The answer must be one number: how many lines in the data below include the string "repeat".

Segment Start: Data records

(* ===== verification/BddSetsFacts.v ===== *)
(** Facts about the sets, cubes and enumerations of [BddSets]. *)

From S2P Require Import Prelude MtbddNode BddTree OpSpecs NodeStore MtbddCore MtbddCoreFacts.
From S2P Require Import BddApply BddApplyFacts BddQuant BddQuantFacts BddSets.
From Stdlib Require Import Sorted.

Module BddSetsFacts.
Import MtbddNode BddTree OpSpecs NodeStore MtbddCore MtbddCoreFacts BddApply BddApplyFacts
  BddQuant BddQuantFacts BddSets.

(** ** Cubes *)

(** The function that requires of each variable of the set the value that the array has at
    its position, for 0 and 1. *)
Fixpoint cube_fun (vs cube : list N) (f : bfun) : bfun :=
  match vs, cube with
  | v :: vs, c :: cube =>
      let g := cube_fun vs cube f in
      if c =? 0 then fun e => if e v then false else g e
      else if c =? 1 then fun e => if e v then g e else false
      else g
  | _, _ => f
  end.

Lemma above_mono n n' f : n <= n' -> above n' f -> above n f.
Proof. intros Hn Ha e e' He. apply Ha. intros v Hv. apply He. lia. Qed.

Lemma above_const n c : above n (fun _ => c).
Proof. by intros e e'. Qed.

Lemma above_branch n v f g :
  n <= v -> above n f -> above n g -> above n (fun e => if e v then f e else g e).
Proof. intros Hv Hf Hg e e' He. by rewrite (He v Hv), (Hf e e'), (Hg e e'). Qed.

Lemma cube_above n vs cube f :
  Forall (N.le n) vs -> above n f -> above n (cube_fun vs cube f).
Proof.
  intros Hvs Hf. revert cube. induction Hvs as [|v vs Hv Hvs IH]; intros [|c cube]; cbn; [done..|].
  specialize (IH cube). repeat case_match; try done; by apply above_branch.
Qed.

Lemma cube_below K vs cube f :
  Forall (fun v => v < K) vs -> below K f -> below K (cube_fun vs cube f).
Proof.
  intros Hvs Hf. revert cube. induction Hvs as [|v vs Hv Hvs IH]; intros [|c cube]; cbn; [done..|].
  specialize (IH cube).
  repeat case_match; try done; intros e e' He; by rewrite (He v Hv), (IH e e' He).
Qed.

Lemma set_vars_above n t : wf n t -> Forall (N.le n) (set_vars t).
Proof.
  revert n. induction t as [b|v lo IH1 hi IH2]; intros n; cbn [wf set_vars]; [constructor|].
  intros (Hn & _ & _ & _ & Hw). constructor; [done|]. eapply Forall_impl; [by apply IH2|].
  intros x Hx. cbn in *. lia.
Qed.

Section cubes.
Context {T C : Type} `{NodeTableLaws T} `{OpCacheLaws C}.
Notation mgr := (mgr T C).
Context {mk : N -> N -> N -> prog mgr N} {hold : N -> prog mgr N -> prog mgr N}
  `{D : !Discipline mk hold}.
Notation arg := (arg (D := D)).
Notation returns := (returns (D := D)).

(** A node of a set, by any discipline. *)
Lemma set_node m n d t :
  mgr_inv m -> arg m n d t -> set_ok t ->
  if d =? mtbdd_true then t = Leaf true
  else exists v hi, t = Node v (Leaf false) hi /\ set_ok hi /\ n <= v /\ v < 2 ^ 24 /\
    mtbddnode_getvariable (MTBDD_GETNODE m d) = v /\
    arg m (v + 1) (mtbddnode_followhigh d (MTBDD_GETNODE m d)) hi.
Proof.
  intros Hi Ha Hs. destruct (N.eqb_spec d mtbdd_true) as [->|Hne].
  { apply (denotes_const_inv (st m) n true), Ha. }
  assert (sylvan_isconst d = false) as Hc.
  { unfold sylvan_isconst. apply orb_false_iff. split; [by apply N.eqb_neq|]. apply N.eqb_neq.
    intros ->. by rewrite (denotes_const_inv _ _ false _ (proj1 Ha)) in Hs. }
  destruct (node_arg m n d t Hi Ha Hc) as (v & lo & hi & -> & Hv & _ & Hhi).
  destruct Hs as [-> Hs]. exists v, hi. destruct Ha as [[_ (? & ? & _)] _]. done.
Qed.

(** The last step of a cube: a node with one constant child. *)
Lemma cube_node m m1 v r f (b : bool) :
  dR m m1 -> mgr_inv m1 -> v < 2 ^ 24 -> den (st m1) r f -> above (v + 1) f ->
  wp (if b then mk v mtbdd_false r else mk v r mtbdd_false)
    (returns m (fun e => if e v then b && f e else negb b && f e)) full_only m1.
Proof.
  intros HR Hi Hv Hd Ha. destruct (den_above _ _ _ _ Hd Ha) as (t & Ht & Hs).
  destruct b; (eapply wp_mono; [eapply (d_mk v); try done; apply (denotes_const _ _ false)|]);
    intros r' m2 (Hi2 & HR2 & Hr2); split_and!; try done; try (by etrans);
    (eapply den_ext; [|by eapply denotes_den]); intros e; rewrite sem_mknode; cbn;
    rewrite Hs; by case_match.
Qed.

Lemma cube_spec fuel K tt n m d ts cube terminal :
  mgr_inv m -> arg m n d ts -> set_ok ts -> Forall (fun c => c <= 2) cube ->
  (length (set_vars ts) <= length cube)%nat -> (height ts < fuel)%nat ->
  arg m K terminal tt -> Forall (fun v => v < K) (set_vars ts) ->
  wp (cube_with mk hold fuel d cube terminal)
    (returns m (cube_fun (set_vars ts) cube (sem tt))) full_only m.
Proof.
  revert n d ts cube. induction fuel as [|fuel IH]; intros n d ts cube Hi Ha Hs Hc Hlen Hf Htt HK; [lia|].
  cbn [cube_with]. pose proof (set_node m n d ts Hi Ha Hs) as Hn.
  destruct (d =? mtbdd_true).
  { subst ts. apply wp_ret. destruct cube; by eapply arg_returns. }
  destruct Hn as (v & hi & -> & Hhi & Hv & Hv24 & Hvar & Harg).
  wp_step. wp_step. cbn [id set_vars height] in *.
  destruct cube as [|c cube]; [cbn in Hlen; lia|]. cbn [length] in Hlen.
  apply Forall_cons in Hc as [Hc2 Hc]. apply Forall_cons in HK as [HvK HK].
  rewrite Hvar. specialize (IH (v + 1) _ hi cube Hi Harg Hhi Hc ltac:(lia) ltac:(lia) Htt HK).
  assert (above (v + 1) (cube_fun (set_vars hi) cube (sem tt))) as Hab.
  { apply cube_above; [apply set_vars_above, Harg|]. apply (above_mono _ K); [lia|].
    apply above_wf, Htt. }
  cbn [cube_fun]. destruct (N.eqb_spec c 0) as [->|Hc0]; [|destruct (N.eqb_spec c 1) as [->|Hc1]].
  - wp_step. eapply wp_mono; [exact IH|]. intros r m1 (Hi1 & HR & Hd).
    eapply wp_mono; [by apply (cube_node m m1 v r (cube_fun (set_vars hi) cube (sem tt)) false)|]. intros r' m2 Hret.
    eapply returns_ext; [|exact Hret]. intros e. cbn. by case_match.
  - wp_step. eapply wp_mono; [exact IH|]. intros r m1 (Hi1 & HR & Hd).
    eapply wp_mono; [by apply (cube_node m m1 v r (cube_fun (set_vars hi) cube (sem tt)) true)|]. intros r' m2 Hret.
    eapply returns_ext; [|exact Hret]. intros e. cbn. by case_match.
  - assert (c = 2) as -> by lia. exact IH.
Qed.
End cubes.

(** The cube of the values [b] of the variables. *)
Lemma cube_fun_bits vs (b e : N -> bool) :
  cube_fun vs (map (fun v => if b v then 1 else 0) vs) (fun _ => true) e = true <->
  forall v, v ∈ vs -> e v = b v.
Proof.
  induction vs as [|v vs IH]; cbn; [set_solver|].
  setoid_rewrite elem_of_cons. destruct (b v) eqn:Eb; cbn.
  - destruct (e v) eqn:Ev.
    + rewrite IH. naive_solver congruence.
    + split; [done|]. intros Hv. specialize (Hv v (or_introl eq_refl)). congruence.
  - destruct (e v) eqn:Ev.
    + split; [done|]. intros Hv. specialize (Hv v (or_introl eq_refl)). congruence.
    + rewrite IH. naive_solver congruence.
Qed.

(** ** Variable sets *)

Section sets.
Context {T C : Type} `{NodeTableLaws T} `{OpCacheLaws C}.
Notation mgr := (mgr T C).
Notation arg := (arg (D := gc_discipline) (T := T) (C := C)).
Implicit Types m : mgr.

(** The set with a variable added. *)
Fixpoint set_ins (v : N) (t : bdd) : bdd :=
  match t with
  | Leaf _ => Node v (Leaf false) (Leaf true)
  | Node w lo hi =>
      if v <? w then Node v (Leaf false) t
      else if w =? v then t
      else Node w lo (set_ins v hi)
  end.

Lemma set_ins_ok v t : set_ok t -> set_ok (set_ins v t).
Proof. induction t as [b|w lo IH1 hi IH2]; cbn; [done|]. intros [-> Hs]. repeat case_match; cbn; auto. Qed.

Lemma set_ins_vars v t x : x ∈ set_vars (set_ins v t) <-> x = v \/ x ∈ set_vars t.
Proof.
  induction t as [b|w lo IH1 hi IH2]; cbn; [set_solver|].
  destruct (v <? w); [set_solver|]. destruct (N.eqb_spec w v) as [->|]; cbn; [set_solver|].
  rewrite !elem_of_cons, IH2. tauto.
Qed.

Lemma set_not_false t : set_ok t -> t <> Leaf false.
Proof. by destruct t as [[]|]. Qed.

(** Adding a variable to a live set. *)
Lemma set_add_spec fuel n m d t v :
  mgr_inv m -> arg m n d t -> set_ok t -> v < 2 ^ 24 -> n <= v -> (height t < fuel)%nat ->
  wp (mtbdd_set_add fuel d v)
    (fun r m' => mgr_inv m' /\ keeps m m' /\ denotes (st m') n r (set_ins v t)) full_only m.
Proof.
  revert n d t. induction fuel as [|fuel IH]; intros n d t Hi Ha Hs Hv Hnv Hf; [lia|].
  cbn [mtbdd_set_add]. pose proof (set_node m n d t Hi Ha Hs) as Hn.
  assert (forall c hi, set_ok hi -> denotes (st m) (v + 1) c hi ->
    wp (mtbdd_makenode v mtbdd_false c) (fun r m' => mgr_inv m' /\ keeps m m' /\
      denotes (st m') n r (Node v (Leaf false) hi)) full_only m) as Hmk.
  { intros c hi Hok Hc. eapply wp_mono.
    - apply (makenode_spec v mtbdd_false c (Leaf false) hi); [done..|apply (denotes_const _ _ false)|done].
    - intros r m' (Hi' & Hk & [Hr Hw]). unfold mknode in *.
      rewrite decide_False in Hr, Hw by (intros Heq; by apply (set_not_false hi)).
      split_and!; [done..|]. split; [done|]. eapply wf_mono; [|exact Hw]. lia. }
  destruct (d =? mtbdd_true).
  { subst t. apply Hmk; [done|]. apply (denotes_const _ _ true). }
  destruct Hn as (w & hi & -> & Hhi & Hw & Hw24 & Hvar & Harg).
  wp_step. wp_step. cbn [id set_ins height] in *. rewrite Hvar.
  destruct (N.ltb_spec v w) as [Hlt|Hge].
  { apply Hmk; [by split|]. split; [apply Ha|]. destruct Ha as [[_ [_ Hrest]] _].
    split; [lia|exact Hrest]. }
  destruct (N.eqb_spec w v) as [->|Hne].
  { apply wp_ret. split_and!; [done|done|apply Ha]. }
  wp_step. eapply wp_mono; [by apply (IH (w + 1) _ hi); try done; lia|].
  intros r m1 (Hi1 & Hk & Hd). pose proof (arg_mono (D := gc_discipline) _ _ _ _ _ Hk Harg) as Harg1.
  set (sub := mtbddnode_followhigh d (MTBDD_GETNODE m d)) in *.
  destruct (N.eqb_spec sub r) as [Heq|Hner].
  - apply wp_ret. split_and!; [done..|].
    assert (hi = set_ins v hi) as <-.
    { rewrite <- Heq in Hd. eapply rep_functional; [apply Harg1|apply Hd]. }
    eapply (denotes_keeps m); [done|apply Ha|apply Ha].
  - eapply wp_mono; [apply (makenode_spec w mtbdd_false r (Leaf false) (set_ins v hi));
      [done..|apply (denotes_const _ _ false)|done]|].
    intros r' m2 (Hi2 & Hk2 & [Hr Hwf]). unfold mknode in *.
    rewrite decide_False in Hr, Hwf
      by (intros Hx; by apply (set_not_false (set_ins v hi)); [apply set_ins_ok|]).
    split_and!; [done|by etrans|]. split; [done|]. eapply wf_mono; [|exact Hwf]. lia.
Qed.

(** The set of an increasing array. *)
Fixpoint set_tree (vs : list N) : bdd :=
  match vs with
  | [] => Leaf true
  | v :: vs => Node v (Leaf false) (set_tree vs)
  end.

Lemma set_tree_ok vs : set_ok (set_tree vs).
Proof. by induction vs. Qed.

Lemma set_tree_vars vs : set_vars (set_tree vs) = vs.
Proof. induction vs as [|v vs IH]; cbn; congruence. Qed.

Lemma set_tree_height vs : height (set_tree vs) = length vs.
Proof. induction vs as [|v vs IH]; cbn; lia. Qed.

(** The set that is added to is not on the reference stack: the array must be increasing, so
    that the variable goes in front and nothing is compared after a collection. *)
Lemma set_from_array_spec fuel m n vs :
  mgr_inv m -> StronglySorted N.lt vs -> Forall (fun v => n <= v /\ v < 2 ^ 24) vs ->
  (0 < fuel)%nat ->
  wp (mtbdd_set_from_array fuel vs)
    (fun r m' => mgr_inv m' /\ keeps m m' /\ denotes (st m') n r (set_tree vs)) full_only m.
Proof.
  intros Hi Hs Hf Hfu. revert n Hf. induction Hs as [|v vs Hs IH Hlt]; intros n Hf.
  { apply wp_ret. split_and!; [done|done|]. apply (denotes_const _ _ true). }
  apply Forall_cons in Hf as [[Hnv Hv] Hf].
  assert (forall m0 c, mgr_inv m0 -> keeps m m0 -> denotes (st m0) (v + 1) c (set_tree vs) ->
    wp (mtbdd_makenode v mtbdd_false c) (fun r m' => mgr_inv m' /\ keeps m m' /\
      denotes (st m') n r (set_tree (v :: vs))) full_only m0) as Hmk.
  { intros m0 c Hi0 Hk0 Hc. eapply wp_mono.
    - apply (makenode_spec v mtbdd_false c (Leaf false) (set_tree vs));
        [done..|apply (denotes_const _ _ false)|done].
    - intros r m' (Hi' & Hk & [Hr Hw]). unfold mknode in *.
      rewrite decide_False in Hr, Hw
        by (intros Heq; by apply (set_not_false (set_tree vs)); [apply set_tree_ok|]).
      split_and!; [done|by etrans|]. split; [done|]. eapply wf_mono; [|exact Hw]. lia. }
  destruct vs as [|w vs]; [apply Hmk; [done..|apply (denotes_const _ _ true)]|].
  cbn [mtbdd_set_from_array]. wp_step. eapply wp_mono.
  - apply (IH (v + 1)). apply Forall_forall. intros x Hx.
    pose proof (proj1 (Forall_forall _ _) Hf x Hx). pose proof (proj1 (Forall_forall _ _) Hlt x Hx).
    cbn in *. lia.
  - intros r m1 (Hi1 & Hk & Hd). destruct fuel as [|fuel]; [lia|]. cbn [mtbdd_set_add].
    apply Forall_cons in Hlt as [Hvw _].
    assert (r <> mtbdd_true) as Hr.
    { intros ->. by pose proof (denotes_const_inv _ _ true _ Hd). }
    apply N.eqb_neq in Hr as Hr'. rewrite Hr'. wp_step. wp_step. cbn [id].
    pose proof (set_node (D := nogc_discipline) m1 (v + 1) r _ Hi1
      (conj Hd I) (set_tree_ok (w :: vs))) as Hn. rewrite Hr' in Hn.
    destruct Hn as (w' & hi & [= <- <-] & _ & _ & _ & -> & _).
    rewrite (proj2 (N.ltb_lt _ _)) by done. by apply Hmk.
Qed.

(** The loops over a set visit its variables. *)
Lemma set_to_array_spec fuel m n d t :
  mgr_inv m -> denotes (st m) n d t -> set_ok t -> (height t < fuel)%nat ->
  mtbdd_set_to_array fuel m d = Some (set_vars t).
Proof.
  revert n d t. induction fuel as [|fuel IH]; intros n d t Hi Hd Hs Hf; [lia|].
  pose proof (set_node (D := nogc_discipline) m n d t Hi (conj Hd I) Hs) as Hn.
  cbn [mtbdd_set_to_array]. destruct (d =? mtbdd_true); [by subst t|].
  destruct Hn as (v & hi & -> & Hhi & _ & _ & -> & Harg & _). cbn [height] in Hf.
  by rewrite (IH (v + 1) _ hi) by (done || lia).
Qed.

Lemma set_contains_spec fuel m n d t v :
  mgr_inv m -> denotes (st m) n d t -> set_ok t -> (height t < fuel)%nat ->
  mtbdd_set_contains fuel m d v = Some (bool_decide (v ∈ set_vars t)).
Proof.
  revert n d t. induction fuel as [|fuel IH]; intros n d t Hi Hd Hs Hf; [lia|].
  pose proof (set_node (D := nogc_discipline) m n d t Hi (conj Hd I) Hs) as Hn.
  cbn [mtbdd_set_contains]. destruct (d =? mtbdd_true); [by subst t|].
  destruct Hn as (w & hi & -> & Hhi & _ & _ & -> & Harg & _). cbn [height set_vars] in *.
  destruct (N.eqb_spec w v) as [->|Hne].
  { by rewrite bool_decide_eq_true_2 by set_solver. }
  destruct (N.ltb_spec v w) as [Hlt|Hge].
  - rewrite bool_decide_eq_false_2; [done|]. apply not_elem_of_cons. split; [done|].
    apply (set_ok_wf_notin (w + 1)); [apply Harg|lia].
  - rewrite (IH (w + 1) _ hi) by (done || lia). f_equal. apply bool_decide_ext. set_solver.
Qed.

Lemma set_count_spec fuel m n d t :
  mgr_inv m -> denotes (st m) n d t -> set_ok t -> (height t < fuel)%nat ->
  mtbdd_set_count fuel m d = Some (N.of_nat (length (set_vars t))).
Proof.
  revert n d t. induction fuel as [|fuel IH]; intros n d t Hi Hd Hs Hf; [lia|].
  pose proof (set_node (D := nogc_discipline) m n d t Hi (conj Hd I) Hs) as Hn.
  cbn [mtbdd_set_count]. destruct (d =? mtbdd_true); [by subst t|].
  destruct Hn as (v & hi & -> & Hhi & _ & _ & _ & Harg & _). cbn [height set_vars length] in *.
  unfold mtbdd_gethigh. rewrite (IH (v + 1) _ hi) by (done || lia). cbn. f_equal. lia.
Qed.
End sets.
End BddSetsFacts.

Segment End: Data records

- _Problem solution_:
3